We live in a box of space and time. Movies are windows in its walls. They allow us to enter other minds, not simply in the sense of identifying with the characters, although that is an important part of it, but by seeing the world as another person sees it. François Truffaut said that for a director it was an inspiring sight to walk to the front of a movie theatre, turn around, and look back at the faces of the audience turned up to the light from the screen. If the film is any good, those faces reflect an out-of-the-body experience: the audience for a brief time is somewhere else, sometime else, concerned with lives that are not its own. Of all the arts, movies are the most powerful aid to empathy, and good ones make us into better people.

That last sentence is key: "movies are the most powerful aid to empathy, and good ones make us into better people." When I began revisiting movies I loved from the past decade to try and pick a favourite, I decided to use that as my criteria. I wasn't just looking for a movie that entertained me or demonstrated a mastery of the craft of filmmaking. I wanted a movie that tangibly affected the way I live my life in a positive way. And when I thought about films from the past decade that achieved that, there were a few from the that came to mind but Paddington 2 clearly stood out above the rest.

If you've never seen the Paddington films it's easy to lump them in with the "CGI animal with live action humans" category along with bad movies like Yogi-Bear, Alvin and the Chipmunks, The Smurfs, G-Force, Garfield: The Movie.... but aside from being a family film that features a titular CGI talking animal, Paddington has almost nothing in common with those movies.

I was hesitant to pick this film as my favourite from the decade because we have enough sequels and movies based on books. I felt like I should pick an original film. In a market saturated with sequels, prequels, adaptations, remakes, reboots and very few original movies, I always thought the solution is to make more purely original movies. But a movie can be original and still be bad. The solution isn't purely original movies, it's good movies. There is nothing original about Paddington 2 at all. The plot line is familiar, it uses the tried and true formula for a family film. Paddington 2 isn't trying to surprise you or play a game of "gotcha". The film finds its charm in its simplicity.

But that doesn't make it Lazy, Paddington is never lazy. Every member of the brown family has their own specific arch that is paid off in the climax. Almost every detail in the first act is either a set up to a pay off, or a callback from the first movie. The film is set in a surreal-ized London, England. It's similar enough to be relatable but just different enough to be interesting, allow audiences to turn off their logical thinking minds. The film is able to get away with cartoonish elements that are delightfully ridiculous.

Another thing worth mentioning, this film understands the visual language of cinema better than almost any other movie.
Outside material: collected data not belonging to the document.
(* ================================================================== *)
(** ** What a conversion returns and what it raises *)
(* ================================================================== *)

Lemma mkdir_rev_raises r rev_parts : forall t e,
  Fs.mkdir_rev t r rev_parts = Raise e -> exists msg, e = OSError msg.
Proof.
  induction rev_parts as [|x up IH]; intros t e; simpl.
  - destruct (Fs.lookup t (mkPath r [])) as [[|f]|]; try discriminate;
      intros [= <-]; eexists; reflexivity.
  - destruct (Fs.lookup t (mkPath r (rev up ++ [x]))) as [[|f]|];
      try discriminate; try (intros [= <-]; eexists; reflexivity).
    destruct (Fs.lookup t (mkPath r (rev up))) as [[|f]|];
      try discriminate; try (intros [= <-]; eexists; reflexivity).
    destruct (Fs.mkdir_rev t r up) as [t1|e1] eqn:M.
    + unfold Fs.os_mkdir.
      destruct (Fs.lookup t1 _); [intros [= <-]; eexists; reflexivity|].
      destruct (Fs.lookup t1 _) as [[|f]|];
        try discriminate; intros [= <-]; eexists; reflexivity.
    + intros [= <-]. now apply (IH t).
Qed.

(** With a supported format, step 3 raises only for an input path without
    a name and without output location. *)
Lemma resolved_raises input_path fmt output_dir t e :
  PyStr.mem (PyStr.lower fmt) supported_formats = true ->
  resolved input_path fmt output_dir t = Raise e ->
  output_dir = None /\ PathLib.name input_path = ""
  /\ e = ValueError (PathLib.repr input_path ++ " has an empty name").
Proof.
  intros S. destruct (supported_token fmt S) as [Cf Tf].
  unfold resolved. destruct output_dir as [d|].
  - destruct (Fs.is_file t d); discriminate.
  - unfold PathLib.with_suffix. simpl PyStr.contains. rewrite Cf.
    simpl. destruct fmt as [|c fmt]; [discriminate|]. simpl.
    destruct (PathLib.name input_path) eqn:N; simpl; [|discriminate].
    now intros [= <-].
Qed.

Section Outcomes.

Context {platform : Platform}.

(** A call of [convert] that returns has dealt with a pair of the table; it
    has logged its one record, and the path it returns is a regular file in
    a directory. *)
Theorem convert_returns_written_file input_path fmt output_dir w p w' :
  convert input_path fmt output_dir w = (Return p, w') ->
  registered (input_ext_of input_path) (PyStr.lower fmt) = true
  /\ Fs.is_file (fs w') p = true
  /\ Fs.is_dir (fs w') (PathLib.parent p) = true
  /\ out w' = (out w ++ [converting input_path fmt p])%list.
Proof.
  intros C.
  destruct (convert_not_identical _ _ _ _ _ _ C) as (_ & _ & G).
  destruct (convert_returns_steps _ _ _ _ _ _ C) as (t & R & M & I).
  destruct (mkdir_parents_grows _ _ _ M) as [_ D].
  set (v := mkWorld t (out w ++ [converting input_path fmt p])%list) in *.
  destruct (image_to_image_returns _ _ _ _ I) as (img & format & f & _ & _ & _ & L).
  destruct (image_to_image_effect input_path p v) as [O E].
  rewrite I in O, E. simpl in O, E.
  repeat split.
  - rewrite methods_registered in G. now destruct (registered _ _).
  - unfold Fs.is_file. now rewrite L.
  - destruct E as [->|(g & Dp & ->)]; [exact D|].
    unfold Fs.is_dir in *. rewrite lookup_update_other; [exact D|].
    apply path_eqb_neq. intros Q. rewrite <- Q in D.
    destruct (Fs.lookup t p) as [[|h]|]; discriminate.
  - exact O.
Qed.

(** The two checks at the head of [convert] come before everything else:
    an unsupported output format is reported whatever the input is, equal
    formats are reported next, and in both cases neither the file system
    nor the log has changed. *)
Theorem early_rejection_touches_nothing input_path fmt output_dir w :
  let r := convert input_path fmt output_dir w in
  (rejection (fst r) = Some BadOutputFormat
   <-> PyStr.mem (PyStr.lower fmt) supported_formats = false)
  /\ (rejection (fst r) = Some IdenticalFormats
      <-> PyStr.mem (PyStr.lower fmt) supported_formats = true
          /\ input_ext_of input_path = PyStr.lower fmt)
  /\ (rejection (fst r) = Some BadOutputFormat
      \/ rejection (fst r) = Some IdenticalFormats -> snd r = w).
Proof.
  cbv zeta. rewrite convert_unfold.
  destruct (PyStr.mem (PyStr.lower fmt) supported_formats) eqn:S; simpl (negb _);
    cbv iota.
  2:{ simpl. repeat split; try discriminate; try reflexivity. now intros []. }
  destruct (String.eqb _ _) eqn:E.
  { apply String.eqb_eq in E. simpl. repeat split; try discriminate; auto. }
  apply String.eqb_neq in E.
  assert (Late : forall (o : outcome Path) (v : World),
            rejection o <> Some BadOutputFormat ->
            rejection o <> Some IdenticalFormats ->
            (rejection (fst (o, v)) = Some BadOutputFormat
             <-> true = false)
            /\ (rejection (fst (o, v)) = Some IdenticalFormats
                <-> true = true /\ input_ext_of input_path = PyStr.lower fmt)
            /\ (rejection (fst (o, v)) = Some BadOutputFormat
                \/ rejection (fst (o, v)) = Some IdenticalFormats -> snd (o, v) = w)).
  { intros o v A B. simpl. intuition (try discriminate; try congruence). }
  destruct (resolved _ _ _ _) as [p|e] eqn:R.
  2:{ destruct (resolved_raises _ _ _ _ _ S R) as (_ & _ & ->).
      apply Late; discriminate. }
  destruct (Fs.mkdir_parents _ _) as [t|e] eqn:M.
  2:{ destruct (mkdir_rev_raises _ _ _ _ M) as [msg ->]. apply Late; discriminate. }
  destruct (_get_conversion_method _ _) as [m|]; [|apply Late; discriminate].
  pose proof (call_not_rejected m input_path p
                (mkWorld t (out w ++ [converting input_path fmt p])%list)) as N.
  destruct (call m input_path p _) as [[[]|e] w']; simpl in N;
    apply Late; simpl; congruence.
Qed.
(** * Polymarket Edge Finder: the dashboard client and the engine contract

    A shallow embedding of the JavaScript front end (API client, [App]
    refresh handling, [OpportunityCard], [ScoreBar]) and of the engine
    interfaces the front end relies on, with the properties stated about
    them. *)

From Stdlib Require Import ZArith NArith QArith Lia Lra Psatz Bool List Ascii String.
From Stdlib Require Import Floats.
From stdpp Require Import base strings gmap list pretty.
Import ListNotations.

Set Warnings "-register-all".
Local Open Scope string_scope.

(** ** JavaScript values *)

Module Js.

(** ECMAScript numbers are left abstract: the client only tests them for
    truthiness and converts them to strings. *)
Class JsNumber (num : Type) := {
  number_truthy : num -> bool;      (* false for +0, -0 and NaN *)
  number_to_string : num -> string  (* Number::toString, radix 10 *)
}.

(** Integers as a concrete number model. *)
#[global] Instance JsNumber_Z : JsNumber Z := {
  number_truthy n := negb (Z.eqb n 0);
  number_to_string n := pretty n
}.

Section Values.
Context {num : Type} `{JsNumber num}.

Inductive value : Type :=
| VUndefined
| VNull
| VBool (b : bool)
| VNum (n : num)
| VStr (s : string)
| VArr (items : list value)
| VObj (props : list (string * value)).

Definition string_truthy (s : string) : bool :=
  match s with "" => false | _ => true end.

(** ToBoolean *)
Definition truthy (v : value) : bool :=
  match v with
  | VUndefined | VNull => false
  | VBool b => b
  | VNum n => number_truthy n
  | VStr s => string_truthy s
  | VArr _ | VObj _ => true
  end.

Fixpoint join (sep : string) (l : list string) : string :=
  match l with
  | [] => ""
  | [s] => s
  | s :: rest => s +:+ sep +:+ join sep rest
  end.

(** The string ToString gives when it completes ([converts] below says
    when it does): an array is joined with commas, [null] and [undefined]
    elements giving the empty string, a plain object is
    [[object Object]]. *)
Fixpoint to_string (v : value) : string :=
  match v with
  | VUndefined => "undefined"
  | VNull => "null"
  | VBool true => "true"
  | VBool false => "false"
  | VNum n => number_to_string n
  | VStr s => s
  | VArr items =>
      join "," (List.map (fun x => match x with
                                   | VUndefined | VNull => ""
                                   | _ => to_string x
                                   end) items)
  | VObj _ => "[object Object]"
  end.

(** [a || b] *)
Definition or_else (a b : value) : value := if truthy a then a else b.

(** Own-property lookup on a plain object, one whose prototype is
    [Object.prototype], as the objects [JSON.parse] builds are. *)
Fixpoint lookup_prop (key : string) (props : list (string * value)) : option value :=
  match props with
  | [] => None
  | (k, v) :: rest => if String.eqb k key then Some v else lookup_prop key rest
  end.

(** Exceptions: an [Error] with its message, the [TypeError] of a property
    read on [null] or [undefined], or whatever the platform rejected
    with. *)
Inductive exn : Type :=
| Error (message : string)
| TypeError (message : string)
| PlatformError (name : string).

(** Settled promise / completion of an async function. *)
Inductive outcome (A : Type) : Type :=
| Resolved (a : A)
| Rejected (e : exn).

(** [v.key] for a value that came out of [JSON.parse]: none of the
    prototypes of such values carries the keys read here. *)
Definition get (v : value) (key : string) : outcome value :=
  match v with
  | VUndefined | VNull =>
      Rejected _ (TypeError ("Cannot read properties of " +:+ to_string v))
  | VObj props => Resolved _ (default VUndefined (lookup_prop key props))
  | _ => Resolved _ VUndefined
  end.
(** X6: commit (and likewise rollback) resolves exactly when the id of the
    transaction is not empty, every command, taken in the order of the pass,
    is claimed by a processor whose step resolves, and the storage port, if
    there is one, accepts the update. The status the transaction has plays
    no part: a completed transaction is committed again like a pending one. *)
Theorem settle_resolves_iff saga action t w :
  (exists t' w', settle saga action t w = (Resolved tt, t', w')) <->
  id t <> "" /\
  exists x,
    stepsRun saga action t (passOrder action t) (ext w) x /\
    forall r, repository saga = Some r ->
      fst (findByIdAndUpdate r (id t)
             {| updStatus := Some (finalStatus action);
                updUpdatedAt := Some (fst (newDate w)) |} x) = Resolved tt.
Proof.
  split.
  - intros (t' & w' & H). rewrite settle_run in H.
    destruct (processTransaction saga t action w) as [[[]|e] w1] eqn:Hp;
      [|discriminate].
    apply processTransaction_resolved in Hp. destruct Hp as (Hid & Hrun & Hw1).
    split; [assumption|]. exists (ext w1). split; [assumption|].
    intros r Hr. cbn zeta in H. rewrite Hr in H.
    assert (Hd : dates w1 (dateReads w1) = fst (newDate w)) by (now rewrite Hw1).
    simpl updatedAt in H. rewrite Hd in H. now inversion H.
  - intros (Hid & x & Hrun & Hupd). rewrite settle_run.
    rewrite processTransaction_passOrder by assumption.
    rewrite (stepsRun_forEach Hrun w eq_refl). cbn zeta.
    destruct (repository saga) as [r|] eqn:Hr.
    + simpl. specialize (Hupd r eq_refl). simpl in Hupd. rewrite Hupd.
      eexists. eexists. reflexivity.
    + eexists. eexists. reflexivity.
Qed.
(** What a returned generator carries, whatever the options. *)
Lemma createSnowflakeGenerator_returned (options : SnowflakeOptions) (h : Host)
    (s : Store) (g : Generator) (s' : Store) :
  createSnowflakeGenerator options h s = Returned g s' ->
  machineId g = nullish (opt_machineId options) (derived_machineId h) /\
  nullish (opt_epoch options) (NInt DEFAULT_EPOCH) = NInt (epoch g) /\
  warnOnDrift g = nullish (opt_warnOnDrift options) true /\
  state s' = createGeneratorState /\
  exists now, clock s = now :: clock s'.
Proof.
  unfold createSnowflakeGenerator, bind.
  assert (Hclock : forall n st u st',
            validateEpoch n st = Returned u st' ->
            exists now, clock st = now :: clock st').
  { intros n st u st'. unfold validateEpoch, bind, Date_now.
    destruct (clock st) as [ | now rest ]; [ discriminate | ].
    destruct (num_ge n (NInt now)); [ discriminate | ].
    destruct (BigInt_of_number _); cbn [lift ret throw]; [ | discriminate ].
    destruct (yearsUntilOverflow_below_1 _); intros Heq; exists now;
      exact (f_equal (fun o => match o with
                               | Returned _ x => now :: clock x
                               | _ => []
                               end) Heq). }
  destruct (opt_machineId options) as [ mid | ].
  - cbn [ret nullish].
    destruct (nullish (opt_epoch options) (NInt DEFAULT_EPOCH)) as [ e | | | ];
      cbn [BigInt_of_number lift ret throw]; try discriminate.
    unfold validateMachineId.
    destruct (_ || _); [ discriminate | ]. cbn [ret].
    destruct (validateEpoch _ s) as [ [] s1 | | ] eqn:Hv; try discriminate.
    intros [= <- <-]. cbn [machineId epoch warnOnDrift set_state state clock].
    repeat split. eapply Hclock, Hv.
  - rewrite generateMachineIdFromHostname_run. cbn [nullish].
    destruct (nullish (opt_epoch options) (NInt DEFAULT_EPOCH)) as [ e | | | ];
      cbv [BigInt_of_number lift ret throw]; try discriminate.
    destruct (validateEpoch _ _) as [ [] s1 | | ] eqn:Hv; try discriminate.
    intros [= <- <-]. cbn [machineId epoch warnOnDrift set_state state clock].
    repeat split. apply Hclock in Hv. exact Hv.
Qed.

(** An epoch that is not strictly in the past makes the construction throw
    "Epoch must be in the past", for every machine id that passes its own
    check (explicit and in [0,1023], or omitted): no generator is returned,
    the counters are untouched and one reading of the clock is consumed. *)
Theorem construction_rejects_future_epoch (options : SnowflakeOptions)
    (h : Host) (s : Store) (e now : Z) (rest : list Z) :
  machineId_option_valid options ->
  nullish (opt_epoch options) (NInt DEFAULT_EPOCH) = NInt e ->
  is_double (NInt e) ->
  clock s = now :: rest -> now <= e ->
  createSnowflakeGenerator options h s
  = Thrown InvalidEpoch
           (mkStore (state s) rest (console (store_after_machineId options h s))).
Proof.
  intros Hmid Hepoch Hdouble Hclock Hle.
  rewrite (createSnowflakeGenerator_run options h s e Hmid Hepoch Hdouble).
  rewrite (validateEpoch_not_past e now rest).
  - unfold store_after_machineId. now destruct (opt_machineId options).
  - unfold store_after_machineId. now destruct (opt_machineId options).
  - exact Hle.
Qed.

Lemma construction_rejects_future_epoch_witness :
  (machineId_option_valid (mkOptions None (Some (NInt 1762128001000)) None) /\
   is_double (NInt 1762128001000) /\
   clock store_today = 1762128000000 :: [1762128000001] /\
   1762128000000 <= 1762128001000) /\
  createSnowflakeGenerator (mkOptions None (Some (NInt 1762128001000)) None)
                           host_plain store_today
  = Thrown InvalidEpoch
           (mkStore createGeneratorState [1762128000001] [HostnameWarning]).
Proof.
  assert (Hd : is_double (NInt 1762128001000)).
  { split; [ reflexivity | ].
    apply Z.lt_le_trans with (2 ^ 53); [ reflexivity | ].
    apply Z.pow_le_mono_r; lia. }
  split; [ repeat split; try exact I; try apply Hd; try reflexivity; lia | ].
  apply (construction_rejects_future_epoch
           (mkOptions None (Some (NInt 1762128001000)) None) host_plain
           store_today 1762128001000 1762128000000 [1762128000001]
           I eq_refl Hd eq_refl).
  lia.
Defined.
You could pause the movie at any point and any frame is a perfectly composed photograph.

Yes, the movie has its spectacle moments, in fact it's one of the most try hard movies I've ever seen. Its climax features a chase scene on top of a moving train as a nod to the original Mission: Impossible, but its spectacle is overshadowed by a heart-wrenching kindness. This little bear is here to challenge every audience member to be a better human, and in the world we live in today, that almost seems radical.

Let's face it: we live in a world that is very divided. We identify ourselves by who we voted for in the last election, and we fear people who think and act differently than us. It seems like everyone is mad about everything, all the time. Being a human being in the modern world is no easy thing, and it can be very soul-crushing sometimes. We're all trying to make sense of a world that makes no sense, and this movie is an absolute breath of fresh air. Ironically, it takes a bear to remind us what it means to be human. Paddington doesn't expect anybody to be perfect. But he is here to remind us that we all can do a little bit better. As Aunt Lucy said "if we are kind and polite, the world will be right".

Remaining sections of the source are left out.